1. How long had Tom known that Amy Lawrence liked him?

2. What did the girl in the white dress throw over the fence before going into the house?

3. Why was Tom in such a good mood when he finally got home for dinner?

4. Who broke the sugar bowl?

5. What’s the relationship between Tom and Mary?

Now read the text and answer the questions.

As he was passing by the house where Jeff Thatcher lived, he saw a new girl in the garden; a lovely little blue-eyed girl with long yellow hair and a white summer dress.

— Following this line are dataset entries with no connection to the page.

(** * ftplib: a shallow embedding of the FTP client, server and listing codec

    The Go sources are embedded function by function.  Go strings are byte
    sequences ([list ascii]); Go [int] is the 64-bit signed integer, carried
    in [Z] with its wrap-around written out where the program computes with
    it; a run-time panic is an explicit outcome ([Panic]); the operating
    system and the network are records of operations over an abstract world,
    so every theorem holds for every behaviour of the outside world. *)

From Stdlib Require Import ZArith Lia List Bool Ascii String.
From stdpp Require Import base option list strings gmap.

Local Open Scope Z_scope.

(* ------------------------------------------------------------------ *)
(** ** The Go run time: panics, strings, slices                        *)
(* ------------------------------------------------------------------ *)

Inductive panic : Type :=
| NilDereference
| IndexOutOfRange
| SliceBoundsOutOfRange.

(** The outcome of running a piece of Go code: it returns, or it panics. *)
Inductive run (A : Type) : Type :=
| Done (a : A)
| Panic (p : panic).
Arguments Done {A} a.
Arguments Panic {A} p.

Global Instance run_ret : MRet run := fun A a => Done a.
Global Instance run_bind : MBind run := fun A B k m =>
  match m with
  | Done a => k a
  | Panic p => Panic p
  end.

(** A Go string: its bytes. *)
Definition gostring : Type := list ascii.

Definition lit (s : string) : gostring := list_ascii_of_string s.

Definition TAB : ascii := "009"%char.
Definition LF : ascii := "010"%char.
Definition CR : ascii := "013"%char.
Definition SP : ascii := " "%char.
Definition QUOTE : ascii := "034"%char.
Definition CRLF : gostring := [CR; LF].

Definition streq (a b : gostring) : bool := bool_decide (a = b).

(** [len(s)] *)
Definition len {A} (s : list A) : Z := Z.of_nat (length s).

(** [s[i]]: panics when [i] is out of range. *)
Definition at_index {A} (s : list A) (i : Z) : run A :=
  if (0 <=? i) && (i <? len s) then
    match s !! Z.to_nat i with
    | Some c => Done c
    | None => Panic IndexOutOfRange
    end
  else Panic IndexOutOfRange.

(** [s[lo:hi]]: panics unless [0 <= lo <= hi <= len(s)]. *)
Definition slice {A} (s : list A) (lo hi : Z) : run (list A) :=
  if (0 <=? lo) && (lo <=? hi) && (hi <=? len s) then
    Done (take (Z.to_nat (hi - lo)) (drop (Z.to_nat lo) s))
  else Panic SliceBoundsOutOfRange.

(** [s[lo:]] *)
Definition slice_from {A} (s : list A) (lo : Z) : run (list A) :=
  slice s lo (len s).

(** The 64-bit two's complement value of a mathematical integer: what a Go
    [int] expression holds after overflow. *)
Definition wrap64 (z : Z) : Z := (z + 2 ^ 63) mod 2 ^ 64 - 2 ^ 63.

Definition MaxInt64 : Z := 2 ^ 63 - 1.
Definition MinInt64 : Z := - 2 ^ 63.
Definition MaxUint64 : Z := 2 ^ 64 - 1.
(** [main(argc, argv)] with [argv] the argument strings; [search] and
    [crack] give the return value of [searchRainbowTable] and
    [searchHashOnline] on the arguments ([bytesFromHash] of [argv[3]]
    already applied) and the value of [seed] afterwards, for a run in
    which the call returns. *)
Definition main (argv : list cstring) (search : cstring -> cstring -> Z * Z)
    (crack : cstring -> cstring -> Z * Z) : main_result :=
  let argc := List.length argv in
  let arg k := nth k argv [] in
  let invalid_args :=
    mkMain [] [(Stderr, usage_msg); (Stderr, nl ++ "[-] Invalid number of arguments" ++ nl)%string] 1 in
  if (argc <? 2)%nat then mkMain [] [(Stderr, usage_msg)] 0
  else if streq (list_ascii_of_string "generate"%string) (arg 1%nat) then
    if negb (argc =? 6)%nat then invalid_args
    else
      let tnum := u32 (atoi (arg 4%nat)) in
      mkMain (gen_calls_loop (u32 (atoi (arg 2%nat))) (u32 (atoi (arg 3%nat))) (arg 5%nat)
                (Z.to_nat tnum) 0) [] 0
  else if streq (list_ascii_of_string "search"%string) (arg 1%nat) then
    if negb (argc =? 4)%nat then invalid_args
    else mkMain [] (report (search (arg 2%nat) (arg 3%nat))) 0
  else if streq (arg 1%nat) (list_ascii_of_string "crack"%string) then
    if negb (argc =? 4)%nat then invalid_args
    else mkMain [] (report (crack (arg 2%nat) (arg 3%nat))) 0
  else
    mkMain [] [(Stderr, usage_msg); (Stderr, nl ++ "[-] Invalid mode of operation." ++ nl)%string] 1.
(** X22: the snooze endpoint answers 401, 404, 400 or 200, checked in that
    order: 401 exactly when the request has no user; 404 exactly when it has
    one and no unarchived alert has the id; 400 exactly when both are there
    and [hours] is not a number or is a number below 1 or above 168; 200
    exactly when both are there and [hours] is absent or a number from 1 to
    168. It writes nothing unless it answers 200. When it does, the store is
    the one [snoozeAlert] leaves for the hours of the body, 24 when the body
    has none: the row of the pair carries [snoozedUntil] that many hours
    after [now] and the [isRead] the row had, unread when there was no row,
    and the body of the answer reports the same instant and hours. *)
Theorem snooze_endpoint now s req :
  let res := (UserController.snoozeAlert now s req).1 in
  let s' := (UserController.snoozeAlert now s req).2 in
  (statusCode res = 401 <-> req_user req = None) /\
  (statusCode res = 404 <->
     req_user req <> None /\ NotificationService.getAlert s (params_id req) = None) /\
  (statusCode res = 400 <->
     req_user req <> None /\ NotificationService.getAlert s (params_id req) <> None /\
     (body_hours req = JsNotANumber \/
      exists n, body_hours req = JsNumber n /\ (n < 1 \/ 168 < n))) /\
  (statusCode res = 200 <->
     req_user req <> None /\ NotificationService.getAlert s (params_id req) <> None /\
     (body_hours req = JsUndefined \/
      exists n, body_hours req = JsNumber n /\ 1 <= n <= 168)) /\
  (statusCode res = 401 \/ statusCode res = 404 \/ statusCode res = 400
   \/ statusCode res = 200) /\
  (statusCode res <> 200 -> s' = s) /\
  (forall user, req_user req = Some user -> statusCode res = 200 ->
     let hours := match body_hours req with JsNumber n => n | _ => 24 end in
     1 <= hours <= 168 /\
     s' = NotificationService.snoozeAlert now s (user_id user) (params_id req) hours /\
     responseBody res
     = SnoozedBody (params_id req) (user_id user) (now + hours * 60 * 60 * 1000) hours /\
     exists p,
       NotificationService.getUserAlertPreference s' (user_id user) (params_id req) = Some p /\
       snoozedUntil p = Some (now + hours * 60 * 60 * 1000) /\
       isRead p
       = match NotificationService.getUserAlertPreference s (user_id user) (params_id req) with
         | Some p0 => isRead p0
         | None => false
         end).
Proof.
  unfold UserController.snoozeAlert.
  pose proof (getAlertById_None s (params_id req)) as Hsame.
  destruct (req_user req) as [user|]; simpl.
  2: { split_and!.
       - done.
       - split; [discriminate | by intros [? _]].
       - split; [discriminate | by intros [? _]].
       - split; [discriminate | by intros [? _]].
       - by left.
       - done.
       - discriminate. }
  destruct (AlertService.getAlertById s (params_id req)) as [alert|] eqn:Hget; simpl.
  2: { assert (Hnone : NotificationService.getAlert s (params_id req) = None)
         by by apply Hsame.
       split_and!.
       - split; discriminate.
       - by split.
       - split; [discriminate | by intros (_ & ? & _)].
       - split; [discriminate | by intros (_ & ? & _)].
       - right. by left.
       - done.
       - discriminate. }
  assert (Hfound : NotificationService.getAlert s (params_id req) <> None).
  { intros Hnone. apply Hsame in Hnone. discriminate. }
  pose proof (validHours_None (body_hours req)) as HNone.
  pose proof (validHours_Some (body_hours req)) as HSome.
  destruct (UserController.validHours (body_hours req)) as [h|] eqn:Hvalid; simpl.
  2: { destruct HNone as [HNone _]. specialize (HNone eq_refl).
       split_and!.
       - split; discriminate.
       - split; [discriminate | by intros [_ ?]].
       - split; [by intros _ | done].
       - split; [discriminate |]. intros (_ & _ & [Hu | (n & Hn & Hb)]).
         + destruct HNone as [? | (n & ? & _)]; congruence.
         + destruct HNone as [? | (n' & ? & ?)]; [congruence |].
           assert (n' = n) by congruence. subst n'. lia.
       - right. right. by left.
       - done.
       - discriminate. }
  destruct (HSome h) as [HSome' _]. specialize (HSome' eq_refl).
  split_and!.
  - split; discriminate.
  - split; [discriminate | by intros [_ ?]].
  - split; [discriminate |]. intros (_ & _ & [Hnan | (n & Hn & Hb)]).
    + destruct HSome' as [[? _] | [? _]]; congruence.
    + destruct HSome' as [[? _] | [? ?]]; [congruence |].
      assert (n = h) by congruence. subst n. lia.
  - split; [intros _ | done]. split_and!; [done | done |].
    destruct HSome' as [[? _] | [? ?]]; [by left | right; by exists h].
  - by repeat right.
  - done.
  - intros user' [= <-] _.
    assert (Hh : match body_hours req with JsNumber n => n | _ => 24 end = h).
    { destruct HSome' as [[-> ->] | [-> _]]; done. }
    cbv zeta. rewrite Hh.
    assert (1 <= h <= 168) by (destruct HSome' as [[_ ->] | [_ ?]]; lia).
    split_and!; [lia | lia | done | done |].
    unfold NotificationService.getUserAlertPreference, NotificationService.snoozeAlert.
    simpl. eexists. split; [apply lookup_insert_eq |]. by split.
Qed.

The new battle hero fell without firing a shot. Amy Lawrence disappeared from his heart and left not even a memory of herself behind.
He had thought he loved her completely. He had thought of his passion as adoration, and now he saw that it was only a passing phase of little importance. He had spent months winning her affection; she had confessed her feelings only a week ago. He had been the happiest and the proudest boy in the world only seven short days before, and here in one moment of time she had gone out of his heart like a casual stranger whose visit is over.

He stared at this new angel secretly until he saw that she had discovered him, then he pretended he did not know she was there, and began to show off in all sorts of silly boyish ways, in order to win her admiration.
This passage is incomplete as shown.